Each belt of the conveyor held a Coke, the glass bottle neck stuck out through metal leaves that resembled a camera lense. After the machine decided you paid the correct amount, it relaxed the leaves so you could manually pull the bottle out. A silver crank lever, prominently centered on the machine would push down, advancing the conveyor belt, moving the next bottle into position, behind a silver door.

The whole idea of the machine was so simple that Coca-Cola could not resist improving. Now, 48 years later, we have the model in our pantry that has broken down. This is the machine with about 5 rows of soda or canned drinks and when you deposit your money you will be treated to a stupendous display of unnecessary machine maneuvers which will take several seconds before you receive your order. First you have to feed money into the machine but woe unto thee if thou selectith your Coke too quickly.

The improved machine

 The computer will not spit product unless it takes a moment to count up what you shoved in and then displays it on the digital readout. If you punch a selection too fast, the machine is too slow and confused to do anything about it. The machine, mind you, has enough electronics, which if rearranged, could perform a lunar docking procedure and bring men back successfully from the Moon.
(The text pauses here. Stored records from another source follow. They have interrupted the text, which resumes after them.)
Fixpoint kw_get (k : string) (kw : kwargs) : option R :=
  match kw with
  | [] => None
  | (k', v) :: kw' => if String.eqb k k' then Some v else kw_get k kw'
  end.

(** [0. if len(args) < i + 1 else args[i]] *)
Definition positional (args : list R) (i : nat) : R :=
  if (List.length args <? S i)%nat then 0 else nth i args 0.

(** [0. if k not in kwargs else kwargs[k]] *)
Definition keyword (kw : kwargs) (k : string) : R :=
  match kw_get k kw with
  | None => 0
  | Some v => v
  end.

(** [Section.__init__(self, *args, **kwargs)] *)
Definition __init__ (args : list R) (kw : kwargs) : SectionObj :=
  {| a_0 := positional args 0;
     dClda := positional args 1;
     Cl_max := positional args 2;
     Cl_min := positional args 3;
     dClda_stall := positional args 4;
     dCl_stall := positional args 5;
     Cd_min := positional args 6;
     Cl_Cd_min := positional args 7;
     dCddCl2 := positional args 8;
     Cm_const := keyword kw "Cm_const";
     M_crit := keyword kw "M_crit";
     Re := keyword kw "Re";
     Re_exp := keyword kw "Re_exp" |}.

(** ** Methods as computations over [self] *)

Definition method (A : Type) : Type := SectionObj -> result A * SectionObj.

Definition ret {A : Type} (a : A) : method A := fun self => (Ok a, self).

Definition bind {A B : Type} (m : method A) (k : A -> method B) : method B :=
  fun self =>
    match m self with
    | (Ok a, self') => k a self'
    | (Raise err, self') => (Raise err, self')
    end.

(** Reading an attribute [self.x]. *)
Definition attr (x : SectionObj -> R) : method R := fun self => (Ok (x self), self).

(** An expression that does not touch [self]. *)
Definition lift {A : Type} (r : result A) : method A := fun self => (r, self).

Declare Scope method_scope.
Delimit Scope method_scope with method.
Notation "x <- m ;; k" := (bind m (fun x => k))
  (at level 61, m at next level, right associativity) : method_scope.

(** The value a method call returns, and the object it leaves. *)
Definition returns {A : Type} (m : method A) (self : SectionObj) : result A := fst (m self).
Definition leaves {A : Type} (m : method A) (self : SectionObj) : SectionObj := snd (m self).

Local Open Scope method_scope.

(** [return (alpha - self.a_0) * np.pi / 180. * self.dClda] *)
Definition cl_lin (alpha : R) : method R :=
  a0 <- attr a_0 ;;
  k <- attr dClda ;;
  ret ((alpha - a0) * PI / 180 * k).

(** [cl_lin = self.cl_lin(alpha)]
    [return self.dCl_stall * np.log((1 + np.exp((cl_lin - self.Cl_max) / self.dCl_stall)) /
                                    (1 + np.exp((self.Cl_min - cl_lin) / self.dCl_stall)))] *)
Definition delta_cl_nl (alpha : R) : method R :=
  cl_lin_ <- cl_lin alpha ;;
  w <- attr dCl_stall ;;
  hi <- attr Cl_max ;;
  w1 <- attr dCl_stall ;;
  up <- lift (pydiv (cl_lin_ - hi) w1) ;;
  lo <- attr Cl_min ;;
  w2 <- attr dCl_stall ;;
  dn <- lift (pydiv (lo - cl_lin_) w2) ;;
  q <- lift (pydiv (1 + exp up) (1 + exp dn)) ;;
  ret (w * ln q).

(** [return self.cl_lin(alpha) - (1 - self.dClda_stall / self.dClda) * self.delta_cl_nl(alpha)] *)
Definition cl (alpha : R) : method R :=
  l <- cl_lin alpha ;;
  ks <- attr dClda_stall ;;
  k <- attr dClda ;;
  r <- lift (pydiv ks k) ;;
  d <- delta_cl_nl alpha ;;
  ret (l - (1 - r) * d).

(** [return self.Cd_min + self.dCddCl2 * (self.cl(alpha) - self.Cl_Cd_min) ** 2] *)
Definition cd_lin (alpha : R) : method R :=
  c0 <- attr Cd_min ;;
  k2 <- attr dCddCl2 ;;
  c <- cl alpha ;;
  c1 <- attr Cl_Cd_min ;;
  ret (c0 + k2 * (c - c1) ^ 2).

(** [return 2 * ((1 - self.dClda_stall / self.dClda) * self.delta_cl_nl(alpha) / self.dClda) ** 2] *)
Definition delta_cd_nl (alpha : R) : method R :=
  ks <- attr dClda_stall ;;
  k <- attr dClda ;;
  r <- lift (pydiv ks k) ;;
  d <- delta_cl_nl alpha ;;
  k' <- attr dClda ;;
  q <- lift (pydiv ((1 - r) * d) k') ;;
  ret (2 * q ^ 2).

(** [return self.cd_lin(alpha) + self.delta_cd_nl(alpha)] *)
Definition cd (alpha : R) : method R :=
  x <- cd_lin alpha ;;
  y <- delta_cd_nl alpha ;;
  ret (x + y).

Local Close Scope method_scope.

(** ** NumPy arrays and functions *)

(** A two-dimensional array: [polar.shape = (len rows, ncols)]. *)
Record ndarray : Type := mkArray {
  ncols : nat;
  rows : list (list R)
}.

Definition well_formed (polar : ndarray) : Prop :=
  Forall (fun r => List.length r = ncols polar) (rows polar).

Fixpoint mapM {A B : Type} (g : A -> result B) (l : list A) : result (list B) :=
  match l with
  | [] => Ok []
  | x :: l' =>
      match g x with
      | Ok y => match mapM g l' with
                | Ok ys => Ok (y :: ys)
                | Raise err => Raise err
                end
      | Raise err => Raise err
      end
  end.

(** The entries of column [j], row by row. *)
Definition column_values (polar : ndarray) (j : nat) : list R :=
  map (fun r => nth j r 0) (rows polar).

(** [polar[:, j]] *)
Definition column (polar : ndarray) (j : nat) : result (list R) :=
  if (j <? ncols polar)%nat then Ok (column_values polar j) else Raise IndexError.

(** [polar[i, j]] for a row index taken from an index array. *)
Definition entry (polar : ndarray) (j i : nat) : result R :=
  match nth_error (rows polar) i with
  | Some r => Ok (nth j r 0)
  | None => Raise IndexError
  end.

(** [polar[indices, j]] *)
Definition take (polar : ndarray) (indices : list nat) (j : nat) : result (list R) :=
  if (j <? ncols polar)%nat then mapM (entry polar j) indices else Raise IndexError.

Definition np_ones (n : nat) : list R := repeat 1 n.

Definition np_sum (l : list R) : R := fold_right Rplus 0 l.

(** [np.mean] of a non-empty array (on an empty one NumPy yields nan). *)
Definition np_mean (l : list R) : R := np_sum l / INR (List.length l).

(** Elementwise [u - v] and [u ** 2] on arrays of one length. *)
Definition np_sub (u v : list R) : list R :=
  map (fun p => fst p - snd p) (combine u v).

Definition np_square (u : list R) : list R := map (fun x => x ^ 2) u.

(** A method applied to an array of angles works elementwise. *)
Fixpoint vectorized (m : R -> method R) (alphas : list R) : method (list R) :=
  match alphas with
  | [] => ret []
  | alpha :: rest =>
      bind (m alpha) (fun y => bind (vectorized m rest) (fun ys => ret (y :: ys)))
  end.

(** *** [np.unique(ar, return_index=True)]

    NumPy sorts the array with a stable argsort and keeps every element
    that differs from its predecessor, together with its original index.
    The result of a stable sort does not depend on the sorting algorithm;
    insertion is used here. *)

Fixpoint enumerate_from (i : nat) (l : list R) : list (R * nat) :=
  match l with
  | [] => []
  | x :: l' => (x, i) :: enumerate_from (S i) l'
  end.

(** Insertion in front of the first entry that is not smaller: entries are
    inserted from the last to the first, so equal values keep their order. *)
Fixpoint insert_sorted (p : R * nat) (l : list (R * nat)) : list (R * nat) :=
  match l with
  | [] => [p]
  | q :: l' => if Rle_dec (fst p) (fst q) then p :: q :: l' else q :: insert_sorted p l'
  end.

Definition argsort_stable (l : list R) : list (R * nat) :=
  fold_right insert_sorted [] (enumerate_from 0 l).

(** [mask[1:] = aux[1:] != aux[:-1]] *)
Fixpoint keep_new (prev : R) (l : list (R * nat)) : list (R * nat) :=
  match l with
  | [] => []
  | q :: l' =>
      if Req_dec_T (fst q) prev then keep_new (fst q) l' else q :: keep_new (fst q) l'
  end.

(** [mask[:1] = True] *)
Definition keep_first_of_runs (l : list (R * nat)) : list (R * nat) :=
  match l with
  | [] => []
  | p :: l' => p :: keep_new (fst p) l'
  end.

Definition np_unique (l : list R) : list R * list nat :=
  let kept := keep_first_of_runs (argsort_stable l) in
  (map fst kept, map snd kept).

(** *** [np.interp(x, xp, fp)] for increasing [xp]

    Below the first sample point the result is [fp[0]], at or above the last
    one it is [fp[-1]]; between two sample points it is the value on the
    line through them, and [fp[j]] itself when [x == xp[j]]. *)

Fixpoint interp_from (x x0 f0 : R) (xp fp : list R) : R :=
  match xp, fp with
  | x1 :: xp', f1 :: fp' =>
      if Rlt_dec x x1
      then (if Req_dec_T x0 x then f0 else (f1 - f0) / (x1 - x0) * (x - x0) + f0)
      else interp_from x x1 f1 xp' fp'
  | _, _ => f0
  end.

Definition np_interp (x : R) (xp fp : list R) : result R :=
  match xp, fp with
  | [], _ => Raise ValueError
  | x0 :: xp', f0 :: fp' =>
      if (List.length xp' =? List.length fp')%nat
      then (if Rlt_dec x x0 then Ok f0 else Ok (interp_from x x0 f0 xp' fp'))
      else Raise ValueError
  | _ :: _, [] => Raise ValueError
  end.

(** ** [Section.fit_polar] *)

Local Open Scope result_scope.

(** [def e(x)]: the objective handed to [minimize]; [a], [cl_], [cd_] are
    the first three columns of the polar. *)
Definition e (a cl_ cd_ : list R) (x : list R) : result R :=
  ycl <~ returns (vectorized cl a) (__init__ x []) ;;
  ycd <~ returns (vectorized cd a) (__init__ x []) ;;
  Ok (sqrt (np_mean (np_square (np_sub ycl cl_))) +
      sqrt (np_mean (np_square (np_sub ycd cd_)))).

(** The [bounds] argument of [minimize]. *)
Definition bounds : list (R * R) :=
  [(-10, 10); (1, 20); (0, 3); (-3, 0); (-2, 2); (0.1, 0.3); (0, 0.5); (-1, 1); (0, 1)].

Definition gamma : R := 1.4.

(** [def f(M)] *)
Definition f (cp M : R) : result R :=
  u <~ pydiv 2 (gamma * M ^ 2) ;;
  g <~ pydiv (gamma + 1) (2 * (1 + 0.5 * (gamma - 1) * M ^ 2)) ;;
  Ok (u * (Rpower g (gamma / (1 - gamma)) - 1) - cp).

(** [def df(M)] *)
Definition df (M : R) : result R :=
  u3 <~ pydiv (-4) (gamma * M ^ 3) ;;
  g <~ pydiv (gamma + 1) (2 * (1 + 0.5 * (gamma - 1) * M ^ 2)) ;;
  u2 <~ pydiv 2 (gamma * M ^ 2) ;;
  g' <~ pydiv (gamma + 1) (2 * (1 + 0.5 * (gamma - 1) * M ^ 2)) ;;
  h <~ pydiv (gamma + 1) ((2 * (1 + 0.5 * (gamma - 1) * M ^ 2)) ^ 2) ;;
  Ok (u3 * (Rpower g (gamma / (1 - gamma)) - 1) +
      - u2 * (gamma / (1 - gamma)) * Rpower g' (gamma / (1 - gamma) - 1) * h
        * 2 * (gamma - 1) * M).

(** [a_unique, indices = np.unique(polar[:, 0], return_index=True)]
    [cp = np.interp(0., a_unique, polar[indices, 5])] *)
Definition cp_at_zero (polar : ndarray) : result R :=
  col0 <~ column polar 0 ;;
  fp <~ take polar (snd (np_unique col0)) 5 ;;
  np_interp 0 (fst (np_unique col0)) fp.

Section Fit.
But as assembled and configured here, data entry at too fast a pace just confuses poor HAL.

Apollo 11 Command Capsule
at the Smithsonian

But let’s assume you had a momentary pause of patience, you put the correct amount of money for the purchase down its metal throat, and now like a stick thrown to a dog, the machine hurriedly goes off on a jaunt for your bottle of Coke. It reminds me of when you have a stick or ball and the anxious dog gets so excited he doesn’t know where to go. He follows your hand as you feign a throw in several different directions before releasing the stick or ball.

The machine goes berserk, this plastic cupping holder races up and down the rows, searching for the selection. Then it excitedly brings it proudly back to the tiny side door but not after almost missing the level of the door. It jerks up and down zeroing in on the exact level to equal the door’s opening. The Coke drops with a clank-thud on the floor of a plastic teeter-totter which then angles out, presenting you with your purchase. All in a mechanical expression of “look what I just did—how cool is this?”

I stand in awe of how much energy I just burned to get a Coke in 2014 compared to almost negligible energy when I bought that same Coke in 1967 (Oh, remember, they tried to improve on that Coke in 1985 but then gave up). I realize I just witnessed enough energy being burned to make a Prius owner blush. Moreover, this improved machine made me wait about ten times as long to get my Coke as the Coke 1.0 version.

WALL-E

When the machine broke the last time, the plastic arm sat in frozen animation for about 10 days before people in the mother ship got the message that this particular machine wasn’t burning enough electricity to light up an Iraq village. Sometime during my vacation last week they fixed WALL-E and now we can watch a dazzling mechanical show as we wait for our Coke to  be delivered, making a journey of about 10 feet instead of moving 5 inches in under a half second.

I sure hope they stop improving things.